- Singupuram Location in Andhra Pradesh, India Singupuram Singupuram (India)
- Coordinates: 18°21′27″N 83°58′19″E﻿ / ﻿18.357436°N 83.971820°E
- Country: India
- State: Andhra Pradesh
- District: Srikakulam

Area
- • Total: 20 km^{2} (7.7 sq mi)
- Elevation: 22 m (72 ft)

Population
- • Total: 12,273
- • Density: 610/km^{2} (1,600/sq mi)

Languages
- • Official: Telugu
- Time zone: UTC+5:30 (IST)
- PIN: 532185
- Vehicle Registration: AP30 (Former) AP39 (from 30 January 2019)
- Lok Sabha constituency: Srikakulam (Lok Sabha constituency)
- Vidhan Sabha constituency: Srikakulam (Assembly constituency)

= Singupuram =

Singupuram is a census town in the Indian state of Andhra Pradesh.

== Geography ==
It is located 11 kilometers(km) east of the district headquarters of Srikakulam district, 9 km from Srikakulam and 100 km from Visakhapatnam.

==Demographics==
According to the 2011 census of India, Singupuram had a population of 12,273 with 2,774 households.

==Healthcare==
A Primary Health Centre (PHC) is located there along with four to five private hospitals.

==Transport==
National Highway 16 bypasses the town and is a part of the Golden Quadrilateral highway network. Srikakulam is the nearest city to Singupuram, approximately 7 km southwest of Singupuram. Road connectivity is also present from Srikakulam to Singupuram.
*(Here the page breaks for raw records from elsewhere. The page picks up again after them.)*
(** ** Responses *)

Lemma pallet_dispatch_response_run r fee c h c' :
  pallet_inv c -> dispatch_response r fee c = (Some (Ok h), c') ->
  exists req leaf b t, hash_request (pr_request r) = Some req /\ hash_post_response r = Some h /\
    is_Some (m_req_receipts (a_msgs (pallet_abs c)) !! req) /\
    Responded (storage c) !! req = None /\ fee_collected fee (bank c) b /\
    c' = mkChain (on_Responded <[req := true]>
             (on_child (ResponseCommitments.insert h (mkRequestMetadata leaf fee false)) (storage c)))
           (now c) b t
           (events c ++ [PEResponse (pr_dest_chain r) (pr_source_chain r) (pr_nonce r) h req]) (logs c).
Proof.
  intros Hc Hrun. unfold dispatch_response in Hrun.
  apply try_ok_inv in Hrun as (u & c1 & Hf & Hrun).
  apply collect_fee_run in Hf as [(_ & b & Hb & ->)|[? _]]; [|done].
  apply bind_inv in Hrun as (req & c2 & Hq & Hrun). apply or_panic_inv in Hq as [Hq ->].
  bind_gets Hrun. step_guard Hrun G1. apply negb_false_iff in G1.
  change (read _ (upd_bank (fun _ => b) c)) with
    (RequestReceipts.contains_key req (st_child (storage c))) in G1.
  rewrite contains_receipt in G1 by done. apply bool_decide_eq_true in G1.
  apply try_ok_inv in Hrun as (h' & c3 & Hd & Hrun). apply ret_inv in Hrun as [E <-].
  injection E as ->. unfold pallet_dispatch_response in Hd.
  apply bind_inv in Hd as (req' & c4 & Hq' & Hd). apply or_panic_inv in Hq' as [Hq' ->].
  change (hash_request (pr_request r) = Some req') in Hq'.
  assert (req' = req) as -> by congruence.
  bind_gets Hd. step_guard Hd G2. apply bool_decide_eq_false, eq_None_not_Some in G2.
  apply bind_inv in Hd as (h' & c4 & Hh & Hd). apply or_panic_inv in Hh as [Hh ->].
  apply bind_inv in Hd as (leaf & c4 & Hp & Hd). unfold push_leaf in Hp.
  destruct (mmr_push _ _) as [[l|] t] eqn:Et; [|done]. injection Hp as -> <-.
  unfold bind, deposit_event, modify_storage, modify, ret in Hd. injection Hd as <- <-.
  exists req, leaf, b, t. done.
Qed.

(** a response is dispatched only to a request this host has received and not
    answered; it is recorded with its fee, the request is marked as answered, and from
    then on every further dispatch of a response to that request fails. *)
Theorem dispatch_response_once r fee c h c' r2 fee2 h2 c2 :
  pallet_inv c -> dispatch_response r fee c = (Some (Ok h), c') ->
  pallet_inv c' /\
  (exists req leaf, hash_request (pr_request r) = Some req /\ hash_post_response r = Some h /\
    is_Some (m_req_receipts (a_msgs (pallet_abs c)) !! req) /\
    req ∉ m_responded (a_msgs (pallet_abs c)) /\
    pallet_abs c' = upd_msgs (fun m => set_responded (fun x => {[req]} ∪ x)
      (set_res_commitments <[h := encode (mkRequestMetadata leaf fee false)]> m)) (pallet_abs c)) /\
  (pr_request r2 = pr_request r -> dispatch_response r2 fee2 c' <> (Some (Ok h2), c2)).
Proof.
  intros Hc Hrun.
  destruct (pallet_dispatch_response_run _ _ _ _ _ Hc Hrun) as
    (req & leaf & b & t & Hq & Hh & Hrec & Hn & _ & ->).
  assert (pallet_inv (mkChain (on_Responded <[req := true]>
    (on_child (ResponseCommitments.insert h (mkRequestMetadata leaf fee false)) (storage c)))
    (now c) b t (events c ++ [PEResponse (pr_dest_chain r) (pr_source_chain r) (pr_nonce r) h req])
    (logs c))) as Hc' by by apply storage_ok_Responded, ok_insert_sc.
  split; [done|]. split.
  - exists req, leaf. split; [done|]. split; [done|]. split; [done|]. split.
    + cbn. by apply not_elem_of_dom.
    + unfold pallet_abs, upd_msgs; cbn [storage now a_cons a_msgs a_now]. f_equal.
      rewrite <- abs_insert_sc. unfold set_responded, abs_msgs; cbn. f_equal. apply dom_insert_L.
  - intros E2 Hrun2. destruct (pallet_dispatch_response_run _ _ _ _ _ Hc' Hrun2) as
      (req2 & _ & _ & _ & Hq2 & _ & _ & Hn2 & _). cbn in Hn2.
    assert (req2 = req) as -> by congruence. by rewrite lookup_insert_eq in Hn2.
Qed.
(* ===== verification/TwoChains.v ===== *)
(** * Two chains

    What a host may conclude about another chain that runs pallet-ismp, when it verifies
    that chain's proofs with the Substrate client: the composition of the handlers, the
    client ([SubstrateMachine]) and the child trie of the pallet. The Merkle tries are
    assumed to be sound: what a proof shows under a root is what the trie with that root
    holds. *)

From S2P Require Import Prelude StateMachine Router Messaging Host Handlers HostSpec Frame Requests Responses Timeouts ChildTrie PalletTypes PalletHost PalletRefines SubstrateMachine.

(** [commits root t]: [root] is the root of the trie [t]. *)
Class TrieSound `{!TrieDb} (commits : H256 -> Trie -> Prop) : Prop :=
  trie_get_sound alg nodes root t key v :
    commits root t -> trie_get alg nodes root key = Ok v -> v = t !! key.

(** ** The client *)

Section client.
Context `{Keccak256} `{!Codec SubstrateStateProof} `{!TrieDb}.
Context (commits : H256 -> Trie -> Prop) `{!TrieSound commits}.
Variable Coprocessor : option StateMachine.

(** The root at which [proof] is read is that of the trie [t]. *)
Definition reads_trie (c : StateCommitment) (proof : Proof_) (t : Trie) : Prop :=
  forall sp root, decode_state_proof proof = Ok sp ->
    state_proof_root Coprocessor sp c proof = Ok root -> commits root t.

Lemma read_value_ok p root key kv t :
  commits root t -> read_value p root key = Some (Ok kv) -> kv = (key, t !! key).
Proof.
  intros Hc Hr. unfold read_value in Hr. vstep Hr v Hv. apply vret_ok in Hr as <-.
  apply vlift_ok, map_err_ok in Hv. f_equal. by eapply trie_get_sound.
Qed.

Lemma read_member_ok p root key kv t :
  commits root t -> read_member p root key = Some (Ok kv) -> t !! key = Some kv.2.
Proof.
  intros Hc Hr. unfold read_member in Hr. vstep Hr v Hv. vstep Hr b Hb. apply vret_ok in Hr as <-.
  apply vlift_ok, map_err_ok in Hv. apply vlift_ok, ok_or_ok in Hb as ->. cbn. symmetry.
  by eapply trie_get_sound.
Qed.

(** A verified membership proof: every key is in the trie. *)
Lemma membership_sound item c proof t keys :
  substrate_verify_membership Coprocessor item c proof = Some (Ok tt) -> reads_trie c proof t ->
  membership_keys item = Some keys -> Forall (fun key => is_Some (t !! key)) keys.
Proof.
  intros Hv Hr Hk. unfold substrate_verify_membership in Hv.
  vstep Hv sp Hsp. apply vlift_ok in Hsp. vcheck Hv Ho. vstep Hv root Hroot. apply vlift_ok in Hroot.
  apply vget_ok in Hv as (keys' & Hk' & Hv). rewrite Hk in Hk'. injection Hk' as <-.
  vstep Hv vs Hvs. apply vmap_ok in Hvs.
  assert (commits root t) as Hc.
  { apply (Hr sp); [done|]. by destruct sp. }
  clear - Hvs Hc TrieSound0. induction Hvs as [|k kv ks vs Hk _ IH]; constructor; [|done].
  rewrite (read_member_ok _ _ _ _ _ Hc Hk). eauto.
Qed.

(** A verified state proof: the values are those of the trie. *)
Lemma state_proof_sound keys c proof t values :
  substrate_verify_state_proof Coprocessor keys c proof = Some (Ok values) -> reads_trie c proof t ->
  forall key, key ∈ keys -> (key, t !! key) ∈ values.
Proof.
  intros Hv Hr key Hkey. unfold substrate_verify_state_proof in Hv.
  vstep Hv sp Hsp. apply vlift_ok in Hsp. vstep Hv root Hroot. apply vlift_ok in Hroot.
  vstep Hv data Hd. apply vret_ok in Hv as <-. apply vmap_ok in Hd.
  pose proof (Hr _ _ Hsp Hroot) as Hc.
  assert (data = (fun k => (k, t !! k)) <$> keys) as ->.
  { clear - Hd Hc TrieSound0. induction Hd as [|k kv ks vs Hk _ IH]; [done|].
    cbn. rewrite (read_value_ok _ _ _ _ _ Hc Hk). by f_equal. }
  rewrite btree_collect_fun by apply compare_bytes_lawful.
  apply list_elem_of_fmap. exists key. split; [done|].
  apply btree_collect_keys; [apply compare_bytes_lawful|]. rewrite <- list_fmap_compose.
  apply list_elem_of_fmap. by exists key.
Qed.

End client.

(** ** A host and a chain *)

Section two_chains.
Context `{Keccak256, Codecs} `{!Codec SubstrateStateProof} `{!TrieDb}.
Context (commits : H256 -> Trie -> Prop) `{!TrieSound commits}.
Context {A : Type} `{!IsmpHost A} `{!HeightSort} `{!HostModel A} `{!RouterFrame A}.
Context {Bank Tree : Type} `{!Currency Bank, !Mmr Tree, !Config Bank Tree, !HeightKeys}.
Variable Coprocessor : option StateMachine.

Abbreviation B := (Chain Bank Tree).

(** The host [s] verifies proofs at the height with the Substrate client, and the
    commitment it has recorded there is of the state [b] of the other chain. *)
Record observes (s : A) (proof : Proof_) (b : B) : Prop := {
  obs_client client : proof_valid (abs s) (proof_height proof) client ->
    client = substrate_state_machine Coprocessor;
  obs_root c : c_commitments (a_cons (abs s)) !! proof_height proof = Some c ->
    reads_trie commits Coprocessor c proof (st_child (storage b))
}.

Lemma mapM_elem {X Y} (f : X -> option Y) l k x :
  mapM f l = Some k -> x ∈ l -> exists y, f x = Some y /\ y ∈ k.
Proof.
  intros Hm Hx. apply mapM_Some_1 in Hm. induction Hm as [|a y l k Hy _ IH].
  - by apply elem_of_nil in Hx.
  - apply elem_of_cons in Hx as [->|Hx]; [exists y; by split; [|left]|].
    destruct (IH Hx) as (z & ? & ?). exists z. by split; [|right].
Qed.

(** The keys of the receipts of a list of requests. *)
Lemma receipt_keys_elem requests keys p h :
  substrate_receipts_state_trie_key (RRRequest requests) = Some keys ->
  RequestPost p ∈ requests -> post_hash p = Some h -> request_receipt_storage_key h ∈ keys.
Proof.
  intros Hk Hp Hh. unfold substrate_receipts_state_trie_key in Hk. apply fmap_Some in Hk as (ks & Hk & ->).
  destruct (mapM_elem _ _ _ _ Hk Hp) as (y & Hy & Hin).
  unfold post_hash in Hh. rewrite Hh in Hy. injection Hy as <-.
  apply list_elem_of_In, in_concat. eexists. split; [by apply list_elem_of_In|]. by left.
Qed.

(** The trie and the abstract tables of the pallet. *)
Lemma req_commitment_in_trie (b : B) h :
  pallet_inv b -> is_Some (st_child (storage b) !! request_commitment_storage_key h) ->
  is_Some (m_req_commitments (a_msgs (pallet_abs b)) !! h).
Proof.
  intros Hb [v Hv]. cbn. rewrite lookup_table.
  change (lit "RequestCommitments" ++ h) with (request_commitment_storage_key h). rewrite Hv. cbn.
  unfold canonical. apply fmap_is_Some. by eapply (ok_req_commitments _ Hb).
Qed.

Lemma req_receipt_not_in_trie (b : B) h :
  st_child (storage b) !! request_receipt_storage_key h = None ->
  m_req_receipts (a_msgs (pallet_abs b)) !! h = None.
Proof.
  intros Hn. cbn. rewrite lookup_table.
  change (lit "RequestReceipts" ++ h) with (request_receipt_storage_key h). by rewrite Hn.
Qed.

(** C20: requests that a host accepts from another chain were dispatched there: each has
    a commitment in the state of the chain that the proof is about. *)
Theorem handled_requests_were_sent msg (s : A) r s' (b : B) :
  inv s -> pallet_inv b -> handle_request msg s = (Some (Ok r), s') -> observes s (rm_proof msg) b ->
  forall p, p ∈ rm_requests msg ->
    exists h, post_hash p = Some h /\ is_Some (m_req_commitments (a_msgs (pallet_abs b)) !! h).
Proof.
  intros Hs Hb Hrun [Hcl Hroot] p Hp.
  destruct (handle_request_ok _ _ _ _ Hs Hrun) as (Hv & _).
  destruct (rmv_proof _ _ Hv) as (client & c & s1 & Hpv & Hc & _ & Hm).
  rewrite (Hcl _ Hpv) in Hm. cbn [verify_membership substrate_state_machine] in Hm.
  destruct (rmv_requests _ _ Hv p Hp) as [(h & Hh & _) _ _ _].
  exists h. split; [done|].
  destruct (membership_keys (RRRequest (RequestPost <$> rm_requests msg))) as [keys|] eqn:Hk.
  - pose proof (membership_sound commits _ _ _ _ _ _ Hm (Hroot _ Hc) Hk) as Hall.
    unfold membership_keys in Hk. destruct (mapM_elem _ _ _ (RequestPost p) Hk) as (key & Hkey & Hin).
    { by apply list_elem_of_fmap_2. }
    unfold post_hash in Hh. rewrite Hh in Hkey. injection Hkey as <-.
    apply req_commitment_in_trie; [done|]. by eapply Forall_forall in Hall.
  - exfalso. unfold substrate_verify_membership in Hm.
    vstep Hm sp Hsp. vcheck Hm Ho. vstep Hm root Hr. by rewrite Hk in Hm.
Qed.

(** C3: a POST request is timed out or delivered, not both. When a host times requests
    out with a proof of the destination's child trie, then in that state of the
    destination none of them has a receipt, and the destination refuses every message
    that carries one of them from then on, without any effect: whenever its clock is not
    behind the time of that state. *)
Theorem timed_out_never_delivered requests proof (s : A) r s' (b : B) c :
  inv s -> pallet_inv b -> handle_timeout (TMPost requests proof) s = (Some (Ok r), s') ->
  observes s proof b -> c_commitments (a_cons (abs s)) !! proof_height proof = Some c ->
  forall p, RequestPost p ∈ requests ->
    (exists h, post_hash p = Some h /\ m_req_receipts (a_msgs (pallet_abs b)) !! h = None) /\
    forall (b' : B) msg o b'', pallet_inv b' -> commitment_timestamp c <= timestamp b' ->
      p ∈ rm_requests msg -> handle_request msg b' = (o, b'') ->
      pallet_abs b'' = pallet_abs b' /\ forall x, o <> Some (Ok x).
Proof.
  intros Hs Hb Hrun [Hcl Hroot] Hc p Hp.
  destruct (handle_timeout_checked _ _ _ _ Hs Hrun) as [[Ho _]|(Hv & _)]; [by destruct (Ho r)|].
  destruct Hv as (client & c' & Hpv & Hc' & Hall & (s1 & keys & values & _ & Hkeys & Hvs & Hnone)).
  rewrite Hc in Hc'. injection Hc' as <-. rewrite (Hcl _ Hpv) in Hkeys, Hvs.
  cbn [verify_state_proof receipts_state_trie_key substrate_state_machine] in Hkeys, Hvs.
  destruct (Hall _ Hp) as [(h & Hh & _) _ Htime]. split.
  - exists h. split; [done|]. apply req_receipt_not_in_trie.
    pose proof (state_proof_sound commits _ _ _ _ _ _ Hvs (Hroot _ Hc) (request_receipt_storage_key h)
      (receipt_keys_elem _ _ _ _ Hkeys Hp Hh)) as Hin.
    eapply Forall_forall in Hnone; [|exact Hin]. done.
  - intros b' msg o b'' Hb' Hle Hin Hreq. assert (inv b') as Hi by exact Hb'.
    assert (~ request_message_valid msg b') as Hnv.
    { intros Hv. destruct (rmv_requests _ _ Hv p Hin) as [_ Ht _ _].
      pose proof (request_timed_out_mono _ _ _ Hle Htime) as Hlate.
      rewrite (timestamp_abs b') in Hlate. by rewrite Hlate in Ht. }
    assert (forall x, o <> Some (Ok x)) as Hno.
    { intros x ->. by destruct (handle_request_ok _ _ _ _ Hi Hreq) as (Hv & _). }
    split; [|done]. destruct (handle_request_stopped _ _ _ _ Hi Hreq Hno)
      as [Ha|[_ Hv]]; [exact Ha|done].
Qed.

End two_chains.
(* ===== verification/HostExecutive.v ===== *)
(** * The host executive

    [pallets/host-executive/src/lib.rs] and [params.rs]: the parameters of the ISMP hosts
    on the connected chains, changed by governance and sent to those chains. *)

From S2P Require Import Prelude StateMachine Router Messaging Host Handlers HostSpec Frame ChildTrie PalletTypes PalletHost PalletRefines Pallet PalletFrames PalletProps Apps Hyperbridge.

Inductive ExecutiveError : Type :=
| DispatchFailed
| UnknownStateMachine
| MismatchedHostParams.

(** [PALLET_ID.to_bytes()] *)
Definition HOST_EXECUTIVE_ID : bytes := lit "hostexec".

(** The Solidity encoding of the parameters, by alloy: each number as a [uint256], the
    addresses and the lists as they are. *)
Class ParamsAbi : Type := params_abi_encode : EvmHostParam -> bytes.

(** [EvmHostParamsAbi::encode]: the variant of the host manager's request comes first. *)
Definition encode_params `{!ParamsAbi} (p : EvmHostParam) : bytes := Byte.x01 :: params_abi_encode p.

(** [EvmHostParam::update]: a field changes when the update has a value for it. *)
Definition evm_params_update (p : EvmHostParam) (u : EvmHostParamUpdate) : EvmHostParam := {|
  ehp_default_timeout := default (ehp_default_timeout p) (ehu_default_timeout u);
  ehp_default_per_byte_fee := default (ehp_default_per_byte_fee p) (ehu_default_per_byte_fee u);
  ehp_state_commitment_fee := default (ehp_state_commitment_fee p) (ehu_state_commitment_fee u);
  ehp_fee_token := default (ehp_fee_token p) (ehu_fee_token u);
  ehp_admin := default (ehp_admin p) (ehu_admin u);
  ehp_handler := default (ehp_handler p) (ehu_handler u);
  ehp_host_manager := default (ehp_host_manager p) (ehu_host_manager u);
  ehp_uniswap_v2 := default (ehp_uniswap_v2 p) (ehu_uniswap_v2 u);
  ehp_un_staking_period := default (ehp_un_staking_period p) (ehu_un_staking_period u);
  ehp_challenge_period := default (ehp_challenge_period p) (ehu_challenge_period u);
  ehp_consensus_client := default (ehp_consensus_client p) (ehu_consensus_client u);
  ehp_state_machines := default (ehp_state_machines p) (ehu_state_machines u);
  ehp_per_byte_fees := default (ehp_per_byte_fees p) (ehu_per_byte_fees u);
  ehp_hyperbridge := default (ehp_hyperbridge p) (ehu_hyperbridge u)
|}.

Section executive.
Context `{Keccak256, Codecs} `{!Codec HyperbridgeMessage, !ParamsAbi}.
Context {Acc Tree : Type} `{!Currency Acc, !Mmr Tree, !Config (Apps Acc) Tree}.

Abbreviation St := (Chain (Apps Acc) Tree).

(** The parameters are a [BTreeMap], given by its entries in key order. *)
Definition set_host_params (origin : Origin) (params : list (StateMachine * HostParam)) :
    M St (result (CallError ExecutiveError) unit) :=
  let? _ := ret (call_admin origin) in
  let* _ := map_m (fun p =>
    let* _ := modify_app (on_hx_HostParams <[p.1 := p.2]>) in
    app_event (AEHostParamsSet p.1 p.2)) params in
  ret (Ok tt).

(** The request that tells the chain, and the updated parameters. *)
Definition host_params_request (state_machine : StateMachine) (params : HostParam)
    (update : HostParamUpdate) : option (DispatchPost * HostParam) :=
  match params, update with
  | HPEvm inner, HUEvm update =>
      let inner := evm_params_update inner update in
      Some (mkDispatchPost state_machine HOST_EXECUTIVE_ID (ehp_host_manager inner) 0
              (encode_params inner), HPEvm inner)
  | HPSubstrate _, HUSubstrate update =>
      Some (mkDispatchPost state_machine HOST_EXECUTIVE_ID PALLET_HYPERBRIDGE 0
              (encode (UpdateHostParams update)), HPSubstrate update)
  | _, _ => None
  end.

Definition update_host_params (origin : Origin) (state_machine : StateMachine)
    (update : HostParamUpdate) : M St (result (CallError ExecutiveError) unit) :=
  let? _ := ret (call_admin origin) in
  let? params := gets (app_read (fun k =>
    ok_or (hx_HostParams k !! state_machine) UnknownStateMachine)) in
  let? (post, updated) :=
    ret (ok_or (host_params_request state_machine params update) MismatchedHostParams) in
  let* dispatched := dispatch_request (DispatchPostRequest post) no_payer in
  let? _ := ret (map_err (fun _ => DispatchFailed) dispatched) in
  let* _ := modify_app (on_hx_HostParams <[state_machine := updated]>) in
  let* _ := app_event (AEHostParamsUpdated state_machine params updated) in
  ret (Ok tt).

Definition update_evm_hosts (origin : Origin) (params : list (StateMachine * H160)) :
    M St (result (CallError ExecutiveError) unit) :=
  let? _ := ret (call_admin origin) in
  let* _ := map_m (fun p =>
    let* old := gets (app_read (fun k => hx_EvmHosts k !! p.1)) in
    let* _ := modify_app (on_hx_EvmHosts <[p.1 := p.2]>) in
    match old with
    | Some old_address => app_event (AEHostAddressUpdated p.1 old_address p.2)
    | None => app_event (AEHostAddressSet p.1 p.2)
    end) params in
  ret (Ok tt).

End executive.

(** ** Properties *)

Section properties.
Context `{Keccak256, Codecs, !HeightKeys} `{!Codec HyperbridgeMessage, !ParamsAbi}.
Context {Acc Tree : Type} `{!Currency Acc, !Mmr Tree, !Config (Apps Acc) Tree}.

Abbreviation St := (Chain (Apps Acc) Tree).
Implicit Types c : St.

(** A message that costs nothing leaves the accounts alone. *)
Lemma free_dispatch_run d c h c' :
  pallet_inv c -> dispatch_request d no_payer c = (Some (Ok h), c') ->
  pallet_inv c' /\ bank c' = bank c /\
  hash_request (requested d (Nonce (storage c)) (now c)) = Some h /\
  (exists leaf, pallet_abs c'
     = upd_msgs (fun m => set_req_commitments <[h := encode (mkRequestMetadata leaf no_payer false)]>
         (set_nonce (fun n => wrap64 (n + 1)) m)) (pallet_abs c)) /\
  events c' = events c ++ [PERequest (request_dest_chain (requested d (Nonce (storage c)) (now c)))
                             HostStateMachine (Nonce (storage c)) h].
Proof.
  intros Hc Hrun. destruct (dispatch_request_abs _ _ _ _ _ Hc Hrun) as [Hc' Ha].
  destruct (dispatch_request_run _ _ _ _ _ Hc Hrun) as (b & Hb & [Hh _ (leaf & t & _ & ->)]).
  split; [done|]. split; [exact Hb|]. split; [done|]. split; [done|].
  cbn. by rewrite requested_source, requested_nonce.
Qed.

(** a successful change of host parameters was ordered by the admin origin for a
    chain whose parameters are known and of the same kind. The fields the update sets
    get their new values and the others stay; the new parameters are recorded, for this
    chain alone; a request with them, free of charge and without timeout, is committed
    for the chain, and both events are deposited. *)
Theorem update_host_params_functional origin m update c c' :
  pallet_inv c -> update_host_params origin m update c = (Some (Ok tt), c') ->
  AdminOrigin origin = true /\
  exists old post new h, hx_HostParams (bank c) !! m = Some old /\
    host_params_request m old update = Some (post, new) /\
    dp_dest post = m /\ dp_timeout post = 0 /\
    match old, update with
    | HPEvm p, HUEvm u => new = HPEvm (evm_params_update p u)
    | _, HUSubstrate v => new = HPSubstrate v
    | _, _ => False
    end /\
    bank c' = on_app_events (fun es => es ++ [AEHostParamsUpdated m old new])
                (on_hx_HostParams <[m := new]> (bank c)) /\
    hash_request (requested (DispatchPostRequest post) (Nonce (storage c)) (now c)) = Some h /\
    is_Some (m_req_commitments (a_msgs (pallet_abs c')) !! h) /\
    events c' = events c ++ [PERequest m HostStateMachine (Nonce (storage c)) h] /\
    pallet_inv c'.
Proof.
  intros Hc Hrun. unfold update_host_params in Hrun. step_ret Hrun u Ho.
  split; [unfold call_admin in Ho; by destruct (AdminOrigin origin)|].
  step_gets Hrun old Hold. unfold app_read in Hold. apply ok_or_ok in Hold.
  step_ret Hrun pn Hreq. destruct pn as [post new]. apply ok_or_ok in Hreq.
  apply bind_inv in Hrun as (r & c1 & Hd & Hrun). step_ret Hrun h Hr. destruct r as [h'|e]; [|done].
  injection Hr as ->. destruct (free_dispatch_run _ _ _ _ Hc Hd) as (Hc1 & Hb & Hh & [leaf Ha] & He).
  unfold bind, app_event, modify_app, modify, ret in Hrun. injection Hrun as <-.
  exists old, post, new, h. split; [done|]. split; [done|].
  assert (dp_dest post = m /\ dp_timeout post = 0) as [Hm Ht].
  { destruct old, update; simpl in Hreq; by simplify_eq. }
  split; [done|]. split; [done|]. split; [destruct old, update; simpl in Hreq; by simplify_eq|].
  split; [cbn; by rewrite Hb|]. split; [done|]. split; [|split; [|done]].
  - change (is_Some (m_req_commitments (a_msgs (pallet_abs c1)) !! h)). rewrite Ha. cbn.
    rewrite lookup_insert_eq. eauto.
  - cbn. rewrite He. cbn. by rewrite Hm.
Qed.

(** An update that sets nothing changes nothing, and repeating an update adds nothing. *)
Lemma evm_params_update_again p u :
  evm_params_update (evm_params_update p u) u = evm_params_update p u /\
  evm_params_update p (mkEvmHostParamUpdate None None None None None None None None None None
    None None None None) = p.
Proof.
  split; [|by destruct p]. unfold evm_params_update. cbn. f_equal; by destruct (_ u).
Qed.

End properties.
SH37 connects Singupuram town with Parvathipuram, Veeraghattam, Palakonda, Kalingapatnam.

==Education==

=== Colleges ===
- Gurajada Education
- Vaishnavi engineering college
- SISTAM engineering college

=== Schools ===
- ZPHS
- M.P.P School
- Kgvb Srikakulam
- Sarada Vidyaniketan
- Kv singupuram
- Shiva Sivani Public School
- Vidatri vidyalayam
- Keshava Reddy School
- Gayatri school
- Kendriya Vidyalayam

==Politics==
Two days before polling in the 2004 elections, Kinjarapu Yerran Naidu survived an assassination attempt by Naxalites (Maoists) who attempted to bomb his vehicle in Singupuram. Following his re-election, he was made the party leader in the Lok Sabha.